• **EXERCISE INSTRUCTIONS**
Write out again, exactly, the lines below starting at the one with "[ping] waits in" and ending at the one with "#[export] Instance eta_icmp : Eta".

• • • • • • •

(* ===== verification/Icmp.v ===== *)
(** * ICMP (kernel/net/icmp.c)

    Echo requests and replies, error messages, the receive handler and [ping].
    Packets are lists of bytes; a packet argument of the code is a pointer and a
    length, here the bytes from the pointer on (or the null pointer) and the
    length.  A result [None] is undefined behaviour: a read or write outside a
    packet.

    [ping] waits in a loop for a reply while interrupts deliver packets.  The
    loop is a function of what happens in each of its rounds: the clock reading
    and the packets that arrive.  Output on the serial line is not modelled. *)

From S2P Require Import Prelude Bytes KHeap Net.

Definition ICMP_TYPE_ECHO_REPLY : Z := 0.
Definition ICMP_TYPE_DEST_UNREACHABLE : Z := 3.
Definition ICMP_TYPE_ECHO_REQUEST : Z := 8.
Definition ICMP_TYPE_TIME_EXCEEDED : Z := 11.
Definition ICMP_HEADER_SIZE : Z := 8.

Record icmp_stats := mk_icmp_stats {
  msgs_received : Z;
  msgs_sent : Z;
  icmp_errors : Z;
  echo_requests : Z;
  echo_replies : Z;
}.
#[export] Instance eta_icmp_stats : Eta icmp_stats := fun s =>
  mk_icmp_stats (msgs_received s) (msgs_sent s) (icmp_errors s) (echo_requests s) (echo_replies s).

Record ping_state := mk_ping {
  ping_dest : Z;
  ping_id_used : Z;
  ping_seq_used : Z;
  send_time : Z;
  received : Z;
  rtt_ms : Z;
}.
#[export] Instance eta_ping : Eta ping_state := fun p =>
  mk_ping (ping_dest p) (ping_id_used p) (ping_seq_used p) (send_time p) (received p) (rtt_ms p).

(** The static variables of icmp.c. *)
Record icmp_state := mk_icmp {
  stats : icmp_stats;
  pinging : ping_state;
  ping_seq : Z;
}.
#[export] Instance eta_icmp : Eta icmp_state := fun s => mk_icmp (stats s) (pinging s) (ping_seq s).

Definition icmp_boot : icmp_state := mk_icmp (mk_icmp_stats 0 0 0 0 0) (mk_ping 0 0 0 0 0 0) 0.
Definition ping_id : Z := 1.

Definition count (f : icmp_stats → icmp_stats) (st : icmp_state) : icmp_state := st⟦stats ::= f⟧.

Definition icmp_checksum (data : list Z) (length : Z) : option Z := checksum_from 0 data length.

(** The packed struct [icmp_header_t]. *)
Definition icmp_header (type code checksum rest : Z) : list Z :=
  [type; code] ++ put16 checksum ++ put32 rest.

(** [rest] of an echo message. *)
Definition echo_rest (id seq : Z) : Z := htonl ((id <<: 16) |: seq).

Section icmp.
Context {H : Type} `{KernelHeap H}.

(** The part common to the four senders, from the computation of the checksum
    on: [packet] is the block at [p] with the checksum field zero. *)
Definition transmit (dest_ip p : Z) (hdr : Z → list Z) (data : list Z) (total_len : Z) (e : kenv H)
    : option (Z * kenv H) :=
  checksum ← icmp_checksum (hdr 0 ++ data) total_len;
  '(ret, ns) ← ip_send_packet dest_ip IP_PROTO_ICMP (Some (hdr checksum ++ data)) total_len (knet e);
  Some (ret, mk_kenv ns (kfree p (kheap e))).

(** [if (data && data_len > 0) icmp_memcpy(packet + 8, data, data_len);] with
    [total_len] bytes at [packet].  Without data the bytes sent would be those
    that happen to be in the block. *)
Definition copied (data : option (list Z)) (data_len total_len : Z) : option (list Z) :=
  if total_len <? ICMP_HEADER_SIZE + data_len then None
  else if data_len =? 0 then Some []
  else d ← data; slice d 0 data_len.

Definition icmp_echo_request (dest_ip id seq : Z) (data : option (list Z)) (data_len : Z)
    (st : icmp_state) (e : kenv H) : option (Z * icmp_state * kenv H) :=
  let total_len := u16 (ICMP_HEADER_SIZE + data_len) in
  '(p, h) ← kmalloc total_len (kheap e);
  let e := e⟦kheap := h⟧ in
  if p =? 0 then Some (-1, st, e)
  else
    d ← copied data data_len total_len;
    '(ret, e) ← transmit dest_ip p (fun c => icmp_header ICMP_TYPE_ECHO_REQUEST 0 c (echo_rest id seq)) d total_len e;
    let st := if ret =? 0 then
                count (fun s => s⟦msgs_sent ::= fun n => u32 (n + 1)⟧⟦echo_requests ::= fun n => u32 (n + 1)⟧) st
              else st in
    Some (ret, st, e).

Definition icmp_echo_reply (dest_ip id seq : Z) (data : option (list Z)) (data_len : Z)
    (st : icmp_state) (e : kenv H) : option (Z * icmp_state * kenv H) :=
  let total_len := u16 (ICMP_HEADER_SIZE + data_len) in
  '(p, h) ← kmalloc total_len (kheap e);
  let e := e⟦kheap := h⟧ in
  if p =? 0 then Some (-1, st, e)
  else
    d ← copied data data_len total_len;
    '(ret, e) ← transmit dest_ip p (fun c => icmp_header ICMP_TYPE_ECHO_REPLY 0 c (echo_rest id seq)) d total_len e;
    let st := if ret =? 0 then
                count (fun s => s⟦msgs_sent ::= fun n => u32 (n + 1)⟧⟦echo_replies ::= fun n => u32 (n + 1)⟧) st
              else st in
    Some (ret, st, e).

Definition icmp_dest_unreachable (dest_ip code : Z) (orig_packet : list Z) (orig_len : Z)
    (st : icmp_state) (e : kenv H) : option (Z * icmp_state * kenv H) :=
  let copy_len := if 28 <? orig_len then 28 else orig_len in
  let total_len := u16 (ICMP_HEADER_SIZE + copy_len) in
  '(p, h) ← kmalloc total_len (kheap e);
  let e := e⟦kheap := h⟧ in
  if p =? 0 then Some (-1, st, e)
  else
    d ← slice orig_packet 0 copy_len;
    '(ret, e) ← transmit dest_ip p (fun c => icmp_header ICMP_TYPE_DEST_UNREACHABLE code c 0) d total_len e;
    let st := if ret =? 0 then count (fun s => s⟦msgs_sent ::= fun n => u32 (n + 1)⟧) st else st in
    Some (ret, st, e).

Definition icmp_time_exceeded (dest_ip code : Z) (orig_packet : list Z) (orig_len : Z)
    (st : icmp_state) (e : kenv H) : option (Z * icmp_state * kenv H) :=
  let copy_len := if 28 <? orig_len then 28 else orig_len in
  let total_len := u16 (ICMP_HEADER_SIZE + copy_len) in
  '(p, h) ← kmalloc total_len (kheap e);
  let e := e⟦kheap := h⟧ in
  if p =? 0 then Some (-1, st, e)
  else
    d ← slice orig_packet 0 copy_len;
    '(ret, e) ← transmit dest_ip p (fun c => icmp_header ICMP_TYPE_TIME_EXCEEDED code c 0) d total_len e;
    Some (ret, st, e).

Definition icmp_receive (src_ip : Z) (packet : option (list Z)) (length : Z)
    (st : icmp_state) (e : kenv H) : option (Z * icmp_state * kenv H) :=
  let bad := Some (-1, count (fun s => s⟦icmp_errors ::= fun n => u32 (n + 1)⟧) st, e) in
  match packet with
  | None => bad
  | Some packet =>
      if length <? ICMP_HEADER_SIZE then bad
      else
        checksum ← icmp_checksum packet length;
        if negb (checksum =? 0) then bad
        else
          let st := count (fun s => s⟦msgs_received ::= fun n => u32 (n + 1)⟧) st in
          type ← byte_at packet 0; rest ← le32 packet 4;
          let id := (ntohl rest >>: 16) &: 0xFFFF in
          let seq := ntohl rest &: 0xFFFF in
          let data := drop (Z.to_nat ICMP_HEADER_SIZE) packet in
          let data_len := u16 (length - ICMP_HEADER_SIZE) in
          if type =? ICMP_TYPE_ECHO_REQUEST then icmp_echo_reply src_ip id seq (Some data) data_len st e
          else if type =? ICMP_TYPE_ECHO_REPLY then
            Some (0, count (fun s => s⟦echo_replies ::= fun n => u32 (n + 1)⟧) st, e)
          else Some (0, st, e)
  end.

(** ** Ping *)

(** [data[i] = 'a' + (i % 26)] *)
Definition ping_data : list Z := (fun i => 97 + i mod 26) <$> seqZ 0 32.

(** [ping] up to its loop. *)
Definition ping_start (dest_ip now : Z) (st : icmp_state) (e : kenv H) : option (Z * icmp_state * kenv H) :=
  let seq := u16 (ping_seq st + 1) in
  let st := st⟦ping_seq := seq⟧ in
  let st := st⟦pinging ::= fun p => p⟦ping_dest := dest_ip⟧⟦ping_id_used := ping_id⟧⟦ping_seq_used := seq⟧
                                     ⟦send_time := now⟧⟦received := 0⟧⟧ in
  icmp_echo_request dest_ip ping_id seq (Some ping_data) 32 st e.

(** The packets that interrupts deliver in one round of the loop. *)
Fixpoint arrive (ps : list (Z * list Z * Z)) (st : icmp_state) (e : kenv H) : option (icmp_state * kenv H) :=
  match ps with
  | [] => Some (st, e)
  | (src, packet, length) :: ps' => '(_, st, e) ← icmp_receive src (Some packet) length st e; arrive ps' st e
  end.

(** The loop of [ping]; the result is [None] while it waits. *)
Fixpoint ping_wait (rounds : list (Z * list (Z * list Z * Z))) (start timeout_ms : Z)
    (st : icmp_state) (e : kenv H) : option (option Z * icmp_state * kenv H) :=
  match rounds with
  | [] => Some (None, st, e)
  | (now, ps) :: rounds' =>
      if u32 (now - start) <? timeout_ms then
        if truth (received (pinging st)) then Some (Some (rtt_ms (pinging st)), st, e)
        else '(st, e) ← arrive ps st e; ping_wait rounds' start timeout_ms st e
      else Some (Some (-1), st, e)
  end.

• • • • • • •

• **ANSWER TO THIS EXERCISE**
    [ping] waits in a loop for a reply while interrupts deliver packets.  The
    loop is a function of what happens in each of its rounds: the clock reading
    and the packets that arrive.  Output on the serial line is not modelled. *)

From S2P Require Import Prelude Bytes KHeap Net.

Definition ICMP_TYPE_ECHO_REPLY : Z := 0.
Definition ICMP_TYPE_DEST_UNREACHABLE : Z := 3.
Definition ICMP_TYPE_ECHO_REQUEST : Z := 8.
Definition ICMP_TYPE_TIME_EXCEEDED : Z := 11.
Definition ICMP_HEADER_SIZE : Z := 8.

Record icmp_stats := mk_icmp_stats {
  msgs_received : Z;
  msgs_sent : Z;
  icmp_errors : Z;
  echo_requests : Z;
  echo_replies : Z;
}.
#[export] Instance eta_icmp_stats : Eta icmp_stats := fun s =>
  mk_icmp_stats (msgs_received s) (msgs_sent s) (icmp_errors s) (echo_requests s) (echo_replies s).

Record ping_state := mk_ping {
  ping_dest : Z;
  ping_id_used : Z;
  ping_seq_used : Z;
  send_time : Z;
  received : Z;
  rtt_ms : Z;
}.
#[export] Instance eta_ping : Eta ping_state := fun p =>
  mk_ping (ping_dest p) (ping_id_used p) (ping_seq_used p) (send_time p) (received p) (rtt_ms p).

(** The static variables of icmp.c. *)
Record icmp_state := mk_icmp {
  stats : icmp_stats;
  pinging : ping_state;
  ping_seq : Z;
}.
#[export] Instance eta_icmp : Eta icmp_state := fun s => mk_icmp (stats s) (pinging s) (ping_seq s).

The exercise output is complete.